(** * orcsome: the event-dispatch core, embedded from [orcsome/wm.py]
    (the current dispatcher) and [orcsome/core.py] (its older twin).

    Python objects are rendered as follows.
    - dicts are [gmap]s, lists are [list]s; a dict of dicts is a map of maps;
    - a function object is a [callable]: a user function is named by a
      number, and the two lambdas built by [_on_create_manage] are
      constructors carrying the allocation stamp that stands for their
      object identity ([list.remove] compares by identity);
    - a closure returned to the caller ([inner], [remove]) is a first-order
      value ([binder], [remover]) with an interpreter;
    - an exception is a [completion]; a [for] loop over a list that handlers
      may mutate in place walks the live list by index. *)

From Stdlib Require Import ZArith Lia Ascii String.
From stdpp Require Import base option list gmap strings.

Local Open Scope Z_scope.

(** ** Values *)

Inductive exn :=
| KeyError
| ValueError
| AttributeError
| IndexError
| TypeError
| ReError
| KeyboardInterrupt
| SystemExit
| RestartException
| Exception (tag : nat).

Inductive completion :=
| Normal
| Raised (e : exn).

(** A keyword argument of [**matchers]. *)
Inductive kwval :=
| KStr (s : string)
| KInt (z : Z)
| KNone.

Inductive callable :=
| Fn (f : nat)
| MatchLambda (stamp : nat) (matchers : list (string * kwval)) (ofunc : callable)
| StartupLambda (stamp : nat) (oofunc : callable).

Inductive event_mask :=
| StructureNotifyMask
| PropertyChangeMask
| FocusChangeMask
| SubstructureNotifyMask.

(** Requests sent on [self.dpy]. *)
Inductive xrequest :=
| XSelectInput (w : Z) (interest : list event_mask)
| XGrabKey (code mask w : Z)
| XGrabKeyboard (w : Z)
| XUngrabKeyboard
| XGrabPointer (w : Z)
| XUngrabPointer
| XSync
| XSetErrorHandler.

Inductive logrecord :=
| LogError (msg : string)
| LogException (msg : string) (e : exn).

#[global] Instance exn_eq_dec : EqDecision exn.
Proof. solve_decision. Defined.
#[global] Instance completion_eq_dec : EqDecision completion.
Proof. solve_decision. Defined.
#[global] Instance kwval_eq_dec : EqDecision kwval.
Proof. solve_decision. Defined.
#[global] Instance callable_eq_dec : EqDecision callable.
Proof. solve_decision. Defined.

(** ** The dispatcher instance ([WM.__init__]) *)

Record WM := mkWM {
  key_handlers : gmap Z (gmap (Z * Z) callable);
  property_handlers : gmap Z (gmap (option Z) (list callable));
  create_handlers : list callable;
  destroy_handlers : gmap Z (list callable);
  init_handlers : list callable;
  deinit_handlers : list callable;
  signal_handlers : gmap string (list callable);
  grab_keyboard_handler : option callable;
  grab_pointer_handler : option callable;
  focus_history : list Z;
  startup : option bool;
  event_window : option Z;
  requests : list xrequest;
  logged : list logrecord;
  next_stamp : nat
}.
= = = =
# About this exercise
State only the number of lines in these entries that contain "orcsome".

# Solution to this problem
2